[Gluster-users] files missing, as they seem to be searched on the wrong subvolume
Strahil Nikolov
hunter86_bg at yahoo.com
Mon Sep 27 12:56:58 UTC 2021
Have you tried with 'performance.stat-prefetch' or 'performance.parallel-readdir' set to disabled ?
Best Regards,
Strahil Nikolov
В четвъртък, 23 септември 2021 г., 09:43:44 ч. Гринуич+3, Morus Walter <morus.walter.ml at googlemail.com> написа:
Hi,
we are in the process of switching from a setup with three subvolumes
(each having two bricks and an arbiter) into a setup with two (new, larger)
subvolumes, and ran into an issue, where gluster does not find a number
of files any more.
The files are there, when doing an ls, but cannot be accessed directly before
that. Once the ls is done, they are accessible for some time.

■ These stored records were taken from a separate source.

(* ===== verification/Utf8.v ===== *)
(** * UTF-8

    [unicode/utf8]: a byte string as the runes [DecodeRune] reads from it, a byte that
    starts no valid encoding being [Bad] (Go's [RuneError] of width 1), and
    [AppendRune]. *)

From Stdlib Require Import ZArith Lia Ascii.
From stdpp Require Import prelude strings.
From S2P Require Import Prelude GoStd.

Inductive rune := Rune (c : Z) | Bad.
#[export] Instance rune_eq_dec : EqDecision rune.
Proof. solve_decision. Defined.

Definition continuation (b : Z) : bool := (128 <=? b) && (b <=? 191).

(** The second byte's range depends on the first: no overlong form, no surrogate,
    nothing above U+10FFFF. *)
Definition second_ok (b0 b1 : Z) : bool :=
  ((if b0 =? 0xE0 then 0xA0 else if b0 =? 0xF0 then 0x90 else 0x80) <=? b1) &&
  (b1 <=? (if b0 =? 0xED then 0x9F else if b0 =? 0xF4 then 0x8F else 0xBF)).

Fixpoint runes (s : bytes) : list rune :=
  match s with
  | EmptyString => []
  | String c0 s1 =>
      let b0 := byte_val c0 in
      if b0 <? 128 then Rune b0 :: runes s1
      else if (b0 <? 0xC2) || (0xF4 <? b0) then Bad :: runes s1
      else match s1 with
      | EmptyString => [Bad]
      | String c1 s2 =>
          let b1 := byte_val c1 in
          if negb (second_ok b0 b1) then Bad :: runes s1
          else if b0 <? 0xE0 then Rune ((b0 - 0xC0) * 64 + (b1 - 128)) :: runes s2
          else match s2 with
          | EmptyString => Bad :: runes s1
          | String c2 s3 =>
              let b2 := byte_val c2 in
              if negb (continuation b2) then Bad :: runes s1
              else if b0 <? 0xF0
              then Rune ((b0 - 0xE0) * 4096 + (b1 - 128) * 64 + (b2 - 128)) :: runes s3
              else match s3 with
              | EmptyString => Bad :: runes s1
              | String c3 s4 =>
                  let b3 := byte_val c3 in
                  if negb (continuation b3) then Bad :: runes s1
                  else Rune ((b0 - 0xF0) * 262144 + (b1 - 128) * 4096 + (b2 - 128) * 64 + (b3 - 128))
                         :: runes s4
              end
          end
      end
  end.

(** [utf8.RuneError]. *)
Definition RuneError : Z := 0xFFFD.

(** A Unicode scalar value: neither a surrogate nor out of range. *)
Definition scalar (c : Z) : bool := (0 <=? c) && (c <? 0xD800) || (0xE000 <=? c) && (c <=? 0x10FFFF).

Definition AppendRune (c : Z) : bytes :=
  let c := if scalar c then c else RuneError in
  if c <? 0x80 then String (byte_of c) EmptyString
  else if c <? 0x800 then String (byte_of (0xC0 + c / 64)) (String (byte_of (128 + c mod 64)) EmptyString)
  else if c <? 0x10000
  then String (byte_of (0xE0 + c / 4096)) (String (byte_of (128 + c / 64 mod 64))
         (String (byte_of (128 + c mod 64)) EmptyString))
  else String (byte_of (0xF0 + c / 262144)) (String (byte_of (128 + c / 4096 mod 64))
         (String (byte_of (128 + c / 64 mod 64)) (String (byte_of (128 + c mod 64)) EmptyString))).

Definition rune_bytes (r : rune) : bytes := match r with Rune c => AppendRune c | Bad => AppendRune RuneError end.
Fixpoint flatten (rs : list rune) : bytes :=
  match rs with [] => EmptyString | r :: rs => rune_bytes r +:+ flatten rs end.

Definition valid_rune (r : rune) : bool := match r with Rune c => scalar c | Bad => false end.
(** [utf8.ValidString]. *)
Definition ValidString (s : bytes) : bool := forallb valid_rune (runes s).

Example runes_mixed :
  runes (String (byte_of 0x41) (String (byte_of 0xC3) (String (byte_of 0xA9) (String (byte_of 0xC3) EmptyString)))) =
    [Rune 65; Rune 233; Bad].
Proof. reflexivity. Qed.

(** ** The codec round trips *)

Ltac ltb_cases :=
  repeat match goal with
  | |- context [?a <? ?b] => destruct (Z.ltb_spec a b); try lia
  | |- context [?a <=? ?b] => destruct (Z.leb_spec a b); try lia
  | |- context [?a =? ?b] => destruct (Z.eqb_spec a b); try lia
  end.

Lemma scalar_range c : scalar c = true ↔ 0 <= c < 0xD800 ∨ 0xE000 <= c <= 0x10FFFF.
Proof. unfold scalar. ltb_cases; simpl; split; intros; try done; lia. Qed.

(** Six bits at a time. *)
Lemma split64 c : 0 <= c → c = c / 64 * 64 + c mod 64 ∧ 0 <= c mod 64 < 64.
Proof. intros Hc. pose proof (Z.div_mod c 64). pose proof (Z.mod_pos_bound c 64). lia. Qed.

(** Any continuation byte is fine after a lead byte but for the four bounds. *)
Lemma second_ok_intro b0 b1 :
  128 <= b1 <= 191 → (b0 = 0xE0 → 0xA0 <= b1) → (b0 = 0xF0 → 0x90 <= b1) → (b0 = 0xED → b1 <= 0x9F) →
  (b0 = 0xF4 → b1 <= 0x8F) → second_ok b0 b1 = true.
Proof.
  intros. unfold second_ok. apply andb_true_iff. rewrite !Z.leb_le.
  destruct (Z.eqb_spec b0 0xE0), (Z.eqb_spec b0 0xF0), (Z.eqb_spec b0 0xED), (Z.eqb_spec b0 0xF4); lia.
Qed.

(** Takes the branch of the outermost conditional that arithmetic allows. *)
Ltac take_branch :=
  match goal with
  | |- (if ?a <? ?b then _ else _) = _ => destruct (Z.ltb_spec a b); try lia
  | |- (if (?a <? ?b) || (?c <? ?d) then _ else _) = _ =>
      destruct (Z.ltb_spec a b), (Z.ltb_spec c d); try lia; cbn [orb]
  | |- (if negb ((?a <=? ?b) && (?c <=? ?d)) then _ else _) = _ =>
      destruct (Z.leb_spec a b), (Z.leb_spec c d); try lia; cbn [andb negb]
  end.

Lemma runes_AppendRune c s : scalar c = true → runes (AppendRune c +:+ s) = Rune c :: runes s.
Proof.
  intros Hc. unfold AppendRune. rewrite Hc. apply scalar_range in Hc.
  pose proof (split64 c ltac:(lia)) as [E0 H0]. pose proof (split64 (c / 64) ltac:(lia)) as [E1 H1].
  pose proof (split64 (c / 64 / 64) ltac:(lia)) as [E2 H2].
  rewrite !Z.div_div in E1, E2, H2 by lia.
  change (64 * 64) with 4096 in *. rewrite Z.div_div in E2 by lia. change (4096 * 64) with 262144 in *.
  destruct (Z.ltb_spec c 0x80) as [L1|L1].
  { change (String (byte_of c) EmptyString +:+ s) with (String (byte_of c) s). cbn [runes].
    rewrite byte_val_of by lia. by destruct (Z.ltb_spec c 128); [|lia]. }
  destruct (Z.ltb_spec c 0x800) as [L2|L2].
  { change (String ?a (String ?b EmptyString) +:+ s) with (String a (String b s)). cbn [runes].
    rewrite !byte_val_of, (second_ok_intro (0xC0 + _)) by lia. cbn [negb]. repeat take_branch. f_equal. f_equal. lia. }
  destruct (Z.ltb_spec c 0x10000) as [L3|L3].
  { change (String ?a (String ?b (String ?d EmptyString)) +:+ s) with (String a (String b (String d s))).
    cbn [runes]. rewrite !byte_val_of, (second_ok_intro (0xE0 + _)) by lia. cbn [negb]. unfold continuation.
    repeat take_branch. f_equal. f_equal. lia. }
  change (String ?a (String ?b (String ?d (String ?e EmptyString))) +:+ s)
    with (String a (String b (String d (String e s)))).
  cbn [runes]. rewrite !byte_val_of, (second_ok_intro (0xF0 + _)) by lia. cbn [negb]. unfold continuation.
  repeat take_branch. f_equal. f_equal. lia.
Qed.

Lemma runes_flatten rs : forallb valid_rune rs = true → runes (flatten rs) = rs.
Proof.
  induction rs as [|r rs IH]; [done|]. cbn [forallb flatten]. intros [Hr Hrs]%andb_true_iff.
  destruct r as [c|]; [|done]. cbn [rune_bytes]. by rewrite runes_AppendRune, IH.
Qed.

Lemma byte_of_eq z c : z = byte_val c → byte_of z = c.
Proof. intros ->. apply byte_of_val. Qed.

Lemma second_ok_elim b0 b1 :
  second_ok b0 b1 = true →
  128 <= b1 <= 191 ∧ (b0 = 0xE0 → 0xA0 <= b1) ∧ (b0 = 0xF0 → 0x90 <= b1) ∧ (b0 = 0xED → b1 <= 0x9F) ∧
  (b0 = 0xF4 → b1 <= 0x8F).
Proof.
  unfold second_ok. rewrite andb_true_iff, !Z.leb_le.
  destruct (Z.eqb_spec b0 0xE0), (Z.eqb_spec b0 0xF0), (Z.eqb_spec b0 0xED), (Z.eqb_spec b0 0xF4); lia.
Qed.

(** The quotients [AppendRune] computes, of a number given by its groups of six bits. *)
Lemma groups a b : 0 <= b < 64 → (a * 64 + b) / 64 = a ∧ (a * 64 + b) mod 64 = b.
Proof.
  intros Hb. rewrite Z.div_add_l, (Z.div_small b), Z.add_0_r by lia.
  split; [done|]. rewrite Z.add_comm, Z.mod_add, Z.mod_small; lia.
Qed.

Lemma AppendRune_2 b0 b1 :
  0xC2 <= b0 < 0xE0 → 128 <= b1 <= 191 →
  let c := (b0 - 0xC0) * 64 + (b1 - 128) in
  scalar c = true ∧ AppendRune c = String (byte_of b0) (String (byte_of b1) EmptyString).
Proof.
  intros H0 H1 c. assert (scalar c = true) as Hs by (apply scalar_range; lia). split; [done|].
  unfold AppendRune. rewrite Hs. destruct (groups (b0 - 0xC0) (b1 - 128)) as [Eq Em]; [lia|].
  fold c in Eq, Em. rewrite Eq, Em.
  destruct (Z.ltb_spec c 0x80), (Z.ltb_spec c 0x800); try lia. repeat f_equal; lia.
Qed.

Lemma AppendRune_3 b0 b1 b2 :
  0xE0 <= b0 < 0xF0 → second_ok b0 b1 = true → 128 <= b2 <= 191 →
  let c := (b0 - 0xE0) * 4096 + (b1 - 128) * 64 + (b2 - 128) in
  scalar c = true ∧
  AppendRune c = String (byte_of b0) (String (byte_of b1) (String (byte_of b2) EmptyString)).
Proof.
  intros H0 H1%second_ok_elim H2 c. assert (scalar c = true) as Hs by (apply scalar_range; lia). split; [done|].
  unfold AppendRune. rewrite Hs. change 4096 with (64 * 64). rewrite <-Z.div_div by lia.
  replace c with (((b0 - 0xE0) * 64 + (b1 - 128)) * 64 + (b2 - 128)) by lia.
  set (c' := _ * 64 + (b2 - 128)).
  destruct (groups ((b0 - 0xE0) * 64 + (b1 - 128)) (b2 - 128)) as [Eq Em]; [lia|].
  fold c' in Eq, Em. rewrite Eq, Em.
  destruct (groups (b0 - 0xE0) (b1 - 128)) as [-> ->]; [lia|].
  destruct (Z.ltb_spec c' 0x80), (Z.ltb_spec c' 0x800), (Z.ltb_spec c' 0x10000); try (unfold c' in *; lia).
  repeat f_equal; lia.
Qed.

Lemma AppendRune_4 b0 b1 b2 b3 :
  0xF0 <= b0 <= 0xF4 → second_ok b0 b1 = true → 128 <= b2 <= 191 → 128 <= b3 <= 191 →
  let c := (b0 - 0xF0) * 262144 + (b1 - 128) * 4096 + (b2 - 128) * 64 + (b3 - 128) in
  scalar c = true ∧
  AppendRune c =
    String (byte_of b0) (String (byte_of b1) (String (byte_of b2) (String (byte_of b3) EmptyString))).
Proof.
  intros H0 H1%second_ok_elim H2 H3 c. assert (scalar c = true) as Hs by (apply scalar_range; lia).
  split; [done|]. unfold AppendRune. rewrite Hs. change 262144 with (64 * 64 * 64). change 4096 with (64 * 64).
  rewrite <-!Z.div_div by lia.
  replace c with ((((b0 - 0xF0) * 64 + (b1 - 128)) * 64 + (b2 - 128)) * 64 + (b3 - 128)) by lia.
  set (c' := _ * 64 + (b3 - 128)).
  destruct (groups (((b0 - 0xF0) * 64 + (b1 - 128)) * 64 + (b2 - 128)) (b3 - 128)) as [Eq Em]; [lia|].
  fold c' in Eq, Em. rewrite Eq, Em.
  destruct (groups ((b0 - 0xF0) * 64 + (b1 - 128)) (b2 - 128)) as [-> ->]; [lia|].
  destruct (groups (b0 - 0xF0) (b1 - 128)) as [-> ->]; [lia|].
  destruct (Z.ltb_spec c' 0x80), (Z.ltb_spec c' 0x800), (Z.ltb_spec c' 0x10000); try (unfold c' in *; lia).
  repeat f_equal; lia.
Qed.

(** Each step reads one encoding or one bad byte. *)
Lemma runes_step b s :
  (∃ c t, scalar c = true ∧ String b s = AppendRune c +:+ t ∧ runes (String b s) = Rune c :: runes t) ∨
  runes (String b s) = Bad :: runes s.
Proof.
  cbn [runes]. cbv zeta. pose proof (byte_val_bound b) as B0.
  destruct (Z.ltb_spec (byte_val b) 128) as [L0|L0].
  { left. exists (byte_val b), s. assert (scalar (byte_val b) = true) as Hs by (apply scalar_range; lia).
    split_and!; [done| |done]. unfold AppendRune. rewrite Hs. destruct (Z.ltb_spec (byte_val b) 0x80); [|lia].
    by rewrite byte_of_val. }
  destruct (Z.ltb_spec (byte_val b) 0xC2), (Z.ltb_spec 0xF4 (byte_val b)); simpl; try by right.
  destruct s as [|c1 s2]; [by right|]. destruct (second_ok _ _) eqn:S1; simpl; [|by right].
  pose proof (second_ok_elim _ _ S1) as (B1 & _).
  destruct (Z.ltb_spec (byte_val b) 0xE0) as [L1|L1].
  { left. destruct (AppendRune_2 (byte_val b) (byte_val c1)) as [Hs E]; [lia..|].
    eexists _, s2. split_and!; [exact Hs| |done]. by rewrite E, !byte_of_val. }
  destruct s2 as [|c2 s3]; [by right|]. destruct (continuation (byte_val c2)) eqn:S2; simpl; [|by right].
  apply andb_true_iff in S2 as [?%Z.leb_le ?%Z.leb_le].
  destruct (Z.ltb_spec (byte_val b) 0xF0) as [L2|L2].
  { left. destruct (AppendRune_3 (byte_val b) (byte_val c1) (byte_val c2)) as [Hs E]; [lia|done|lia|].
    eexists _, s3. split_and!; [exact Hs| |done]. by rewrite E, !byte_of_val. }
  destruct s3 as [|c3 s4]; [by right|]. destruct (continuation (byte_val c3)) eqn:S3; simpl; [|by right].
  apply andb_true_iff in S3 as [?%Z.leb_le ?%Z.leb_le]. left.
  destruct (AppendRune_4 (byte_val b) (byte_val c1) (byte_val c2) (byte_val c3)) as [Hs E]; [lia|done|lia|lia|].
  eexists _, s4. split_and!; [exact Hs| |done]. by rewrite E, !byte_of_val.
Qed.

Lemma AppendRune_length c : (0 < String.length (AppendRune c))%nat.
Proof. unfold AppendRune. repeat case_match; simpl; lia. Qed.

(** A valid string is the encoding of its runes. *)
Lemma flatten_runes s : ValidString s = true → flatten (runes s) = s.
Proof.
  unfold ValidString. induction s as [s IH] using (induction_ltof1 _ String.length).
  destruct s as [|b s]; [done|]. destruct (runes_step b s) as [(c & t & _ & E & ->)| ->]; [|done].
  cbn [forallb flatten rune_bytes]. intros [_ Ht]%andb_true_iff. rewrite IH; [done| |done].
  unfold ltof. rewrite E, string_length_app. pose proof (AppendRune_length c). lia.
Qed.

Lemma ValidString_flatten rs : forallb valid_rune rs = true → ValidString (flatten rs) = true.
Proof. intros H. unfold ValidString. by rewrite runes_flatten. Qed.

Lemma flatten_app rs rs' : flatten (rs ++ rs') = flatten rs +:+ flatten rs'.
Proof. induction rs as [|r rs IH]; [done|]. cbn [flatten app]. by rewrite IH, string_app_assoc. Qed.

(** ASCII text is valid, one rune a byte. *)
Fixpoint ascii_text (s : bytes) : bool :=
  match s with EmptyString => true | String c s => (byte_val c <? 128) && ascii_text s end.

Lemma runes_ascii s t : ascii_text s = true → runes (s +:+ t) = map (λ c, Rune (byte_val c)) (String.list_ascii_of_string s) ++ runes t.
Proof.
  induction s as [|c s IH]; [done|]. cbn [ascii_text]. intros [Hc Hs]%andb_true_iff.
  change (String c s +:+ t) with (String c (s +:+ t)). cbn [runes String.list_ascii_of_string map app].
  by rewrite Hc, IH.
Qed.

Lemma runes_scalar s c : Rune c ∈ runes s → scalar c = true.
Proof.
  induction s as [s IH] using (induction_ltof1 _ String.length).
  destruct s as [|b s]; [by intros ?%elem_of_nil|].
  destruct (runes_step b s) as [(c' & t & Hc & E & ->)| ->]; intros [H|H]%elem_of_cons; try discriminate H.
  - by injection H as ->.
  - apply (IH t); [|done]. unfold ltof. rewrite E, string_length_app. pose proof (AppendRune_length c'). lia.
  - apply (IH s); [|done]. unfold ltof. simpl. lia.
Qed.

So far this seems to affect old files (files that have been there
before the volume changes started) only.
Our current understanding of the issue is, that the distributed hash
table translator assumes the file on the wrong subvolume and therefor
does not find it. The directory lookup has to look into all subvolumes
and therefor finds it. That result is somehow cached on the client and
makes the file accessible as well for some time..

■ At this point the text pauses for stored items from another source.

(* ===== verification/Json.v ===== *)
(** * encoding/json

    What the API uses of Go's [encoding/json]: the text [Marshal] and
    [Encoder.Encode] produce (compact, HTML-escaped), the values [Decoder.Decode]
    accepts, and decoding an object into a struct of strings and text unmarshalers.
    Text is read as runes (Utf8.v); a value's strings are byte strings. *)

From Stdlib Require Import ZArith Lia Ascii DecimalString DecimalN DecimalPos DecimalFacts.
From stdpp Require Import prelude strings.
From S2P Require Import Prelude GoStd Utf8.

Inductive Json :=
  | JNull
  | JBool (b : bool)
  | JNumber (text : bytes)
  | JString (s : bytes)
  | JArray (elements : list Json)
  | JObject (members : list (bytes * Json)).

(** ** Encoding *)

Definition ascii_runes (s : bytes) : list rune :=
  map (λ c, Rune (byte_val c)) (String.list_ascii_of_string s).

Definition dquote : Z := 34.
Definition backslash : Z := 92.

Definition hex_rune (z : Z) : rune := Rune (byte_val (hex_digit (Z.to_N z))).
Definition u_escape (c : Z) : list rune :=
  [Rune backslash; Rune 117; hex_rune (c / 4096 mod 16); hex_rune (c / 256 mod 16);
   hex_rune (c / 16 mod 16); hex_rune (c mod 16)].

I'm not fully aware of the order of changes made to the volume (it was
done by different people and one of them is on vacation ATM), but I think
it was something like
- we added a first new subvolume
- we started and commited the removal of the first two old subvolumes
For the removal gluster reported a number of errors and we did it
forcefully anyways, as we did not find further info on the errors and
how to get rid of them. Probably something we should not have done.

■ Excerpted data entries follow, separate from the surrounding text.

Lemma clock_fields sod : sod / 3600 * 3600 + sod / 60 mod 60 * 60 + sod mod 60 = sod.
Proof.
  change (sod / 3600) with (sod / (60 * 60)). rewrite <-Z.div_div by lia.
  pose proof (Z.div_mod sod 60). pose proof (Z.div_mod (sod / 60) 60). lia.
Qed.

Lemma Format_fields offset t year month day :
  let local := t + offset * 60 * microseconds in
  let secs := local / microseconds in
  civil_from_days (secs / secondsPerDay) = (year, month, day) →
  Format offset t = year_text year +:+ "-" +:+ fixed 2 month +:+ "-" +:+ fixed 2 day +:+ "T" +:+
    fixed 2 (secs mod secondsPerDay / 3600) +:+ ":" +:+ fixed 2 (secs mod secondsPerDay / 60 mod 60) +:+ ":" +:+
    fixed 2 (secs mod secondsPerDay mod 60) +:+ frac_text (local mod microseconds) +:+ zone_text offset.
Proof. intros local secs E. unfold Format. fold local secs. by rewrite E. Qed.

Lemma parse_Format offset t :
  -1440 < offset < 1440 → representable offset t → parse_time (Format offset t) = Some t.
Proof.
  unfold representable, local_year. intros Ho Hr.
  destruct (civil_from_days _) as [[year month] day] eqn:E. rewrite (Format_fields _ _ _ _ _ E).
  apply civil_from_days_spec in E as [Hv Ed].
  set (local := t + offset * 60 * microseconds) in *. set (secs := local / microseconds) in *.
  pose proof (Z.mod_pos_bound secs secondsPerDay ltac:(done)) as Hs.
  rewrite parse_fields; [|done|done| |by apply Z.mod_pos_bound..|done].
  - f_equal. rewrite Ed. pose proof (clock_fields (secs mod secondsPerDay)).
    pose proof (Z.div_mod secs secondsPerDay ltac:(done)).
    pose proof (Z.div_mod local microseconds ltac:(done)) as E2. fold secs in E2. clearbody secs.
    assert (local = t + offset * 60 * microseconds) by done. clearbody local.
    unfold microseconds in *. lia.
  - unfold secondsPerDay in *. split; [apply Z.div_pos; lia|apply Z.div_lt_upper_bound; lia].
Qed.

(** ** The characters of a timestamp *)

Definition time_byte (c : ascii) : bool :=
  bool_decide (is_Some (digit_val c)) || existsb (Ascii.eqb c) ["-"; "+"; ":"; "."; "T"; "Z"]%char.
Fixpoint time_text (s : bytes) : bool :=
  match s with EmptyString => true | String c s => time_byte c && time_text s end.

Lemma time_text_app s t : time_text (s +:+ t) = time_text s && time_text t.
Proof. induction s as [|c s IH]; [done|]. rewrite string_cons_app. cbn [time_text]. by rewrite IH, andb_assoc. Qed.

Lemma time_text_digits s : all_digits s = true → time_text s = true.
Proof.
  induction s as [|c s IH]; [done|]. cbn [all_digits time_text]. intros [Hc Hs]%andb_true_iff.
  unfold time_byte. by rewrite Hc, IH.
Qed.

Lemma trim_zeros_digits s : all_digits s = true → all_digits (trim_zeros s) = true.
Proof.
  induction s as [|c s IH]; [done|]. cbn [all_digits trim_zeros]. intros [Hc Hs]%andb_true_iff.
  specialize (IH Hs). case_match; [done|]. cbn [all_digits]. by rewrite Hc, IH.
Qed.

Lemma digits_big_String z : 0 <= z → all_digits (big_String z) = true.
Proof.
  assert (∀ d, all_digits (DecimalString.NilEmpty.string_of_uint d) = true) as Hd by (induction d; simpl; done).
  intros Hz. unfold big_String, DecimalString.NilZero.string_of_int, DecimalString.NilZero.string_of_uint.
  destruct z as [|p|p]; [done| |lia]. cbn [Z.to_int].
  destruct (Pos.to_uint p); try apply Hd; try done; apply (Hd (Decimal.D0 _)).
Qed.

Lemma Format_time_text offset t : time_text (Format offset t) = true.
Proof.
  unfold Format. destruct (civil_from_days _) as [[y m] d]. rewrite !time_text_app.
  rewrite !(time_text_digits (fixed 2 _)) by apply fixed_digits.
  assert (∀ u, 0 <= u → time_text (if u <? 10000 then fixed 4 u else big_String u) = true) as Hu.
  { intros u Hu. apply time_text_digits. destruct (u <? 10000); [apply fixed_digits|by apply digits_big_String]. }
  assert (time_text (year_text y) = true) as ->.
  { unfold year_text. destruct (Z.ltb_spec y 0); [rewrite time_text_app|]; rewrite Hu by lia; done. }
  assert (∀ us, time_text (frac_text us) = true) as ->.
  { intros us. unfold frac_text. case_match; [done|]. rewrite time_text_app.
    by rewrite (time_text_digits (trim_zeros _)) by (apply trim_zeros_digits, fixed_digits). }
  unfold zone_text. destruct (offset =? 0); [done|].
  destruct (offset <? 0); rewrite !time_text_app, !(time_text_digits (fixed 2 _)) by apply fixed_digits; done.
Qed.

Lemma time_byte_not c d : time_byte c = true → time_byte d = false → Ascii.eqb c d = false.
Proof. intros Hc Hd. apply Ascii.eqb_neq. intros ->. by rewrite Hc in Hd. Qed.

Lemma time_text_no c s : time_byte c = false → time_text s = true → contains_byte c s = false.
Proof.
  intros Hc. induction s as [|d s IH]; [done|]. cbn [time_text contains_byte]. intros [Hd Hs]%andb_true_iff.
  rewrite IH by done. by rewrite (time_byte_not d c).
Qed.

Lemma time_text_ascii s : time_text s = true → ascii_text s = true.
Proof.
  induction s as [|c s IH]; [done|]. cbn [time_text ascii_text]. intros [Hc Hs]%andb_true_iff.
  rewrite IH by done. rewrite andb_true_r. unfold time_byte in Hc. apply orb_true_iff in Hc as [Hc|Hc].
  - apply bool_decide_eq_true in Hc as [x Hx]. unfold digit_val in Hx.
    destruct ((0 <=? _) && _) eqn:E; [|done]. bool_to_prop. apply Z.ltb_lt. lia.
  - apply existsb_exists in Hc as (d & Hd & ->%Ascii.eqb_eq). simpl in Hd.
    repeat destruct Hd as [<-|Hd]; done.
Qed.

Lemma Format_no_bar offset t : contains_byte "|"%char (Format offset t) = false.
Proof. apply time_text_no; [done|apply Format_time_text]. Qed.

(** [Time.MarshalJSON]: an error unless RFC 3339 can show the instant. *)
Definition time_json (offset t : Z) : option Json :=
  let year := local_year offset t in
  if (0 <=? year) && (year <=? 9999) && (-1440 <? offset) && (offset <? 1440)
  then Some (JString (Format offset t)) else None.

(** [Time.UnmarshalJSON] of a string. *)
Definition time_of_json (v : Json) : option Z := match v with JString s => parse_time s | _ => None end.

Lemma time_json_roundtrip offset t v : time_json offset t = Some v → time_of_json v = Some t.
Proof.
  unfold time_json. destruct (_ && (offset <? 1440)) eqn:E; [|done]. intros [= <-].
  bool_to_prop. apply parse_Format; [lia|unfold representable; lia].
Qed.

(** Its text is ASCII, so nothing is replaced on the way. *)
Lemma time_json_sanitize offset t v : time_json offset t = Some v → sanitize v = v.
Proof.
  unfold time_json. destruct (_ && (offset <? 1440)); [|done]. intros [= <-].
  cbn [sanitize]. by rewrite sanitize_ascii by apply time_text_ascii, Format_time_text.
Qed.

- we added the second new subvolume
- we started the removal of the last old subvolume
The last removal has not been commited yet.
glusterfs version is 9.3 on Ubuntu 18.04.6
We googled the issue, one thing we found was
https://github.com/gluster/glusterfs/issues/843
It suggests to try 'gluster volume set parallel-readdir disable' but
that did not change the situation (makes sense, we do not have issues
with readdir but file access).
We looked into the logs but did not find further insight.
Questions:
Is there any means how to fix that within gluster commands/tools?
Would another rebalance (beyond the one that happend from the removal)
likely fix the situation?
We figured out a way to fix the situation file by file by either
copying or hardlinking the files into new folders and removing the
old ones.
(for a folder foo, one would
* create a folder foo_new,
* hardlink all files from foo into foo_new
* rename foo into foo_old
* rename foo_new into foo
* delete foo_old)
Any help appreciated.
best
Morus
PS:
gluster volume info
Volume Name: webgate
Type: Distributed-Replicate
Volume ID: 383cf25e-f76c-4921-8d64-8bc41c908d57
Status: Started
Snapshot Count: 0
Number of Bricks: 3 x (2 + 1) = 9
Transport-type: tcp
Bricks:
Brick1: budgie-brick1.arriwebgate.com:/data/gluster
Brick2: budgie-brick2.arriwebgate.com:/data/gluster
Brick3: budgie-arbiter.arriwebgate.com:/data/gluster (arbiter)
Brick4: parrot-brick1.arriwebgate.com:/data/gluster
Brick5: parrot-brick2.arriwebgate.com:/data/gluster
Brick6: parrot-arbiter.arriwebgate.com:/data/gluster (arbiter)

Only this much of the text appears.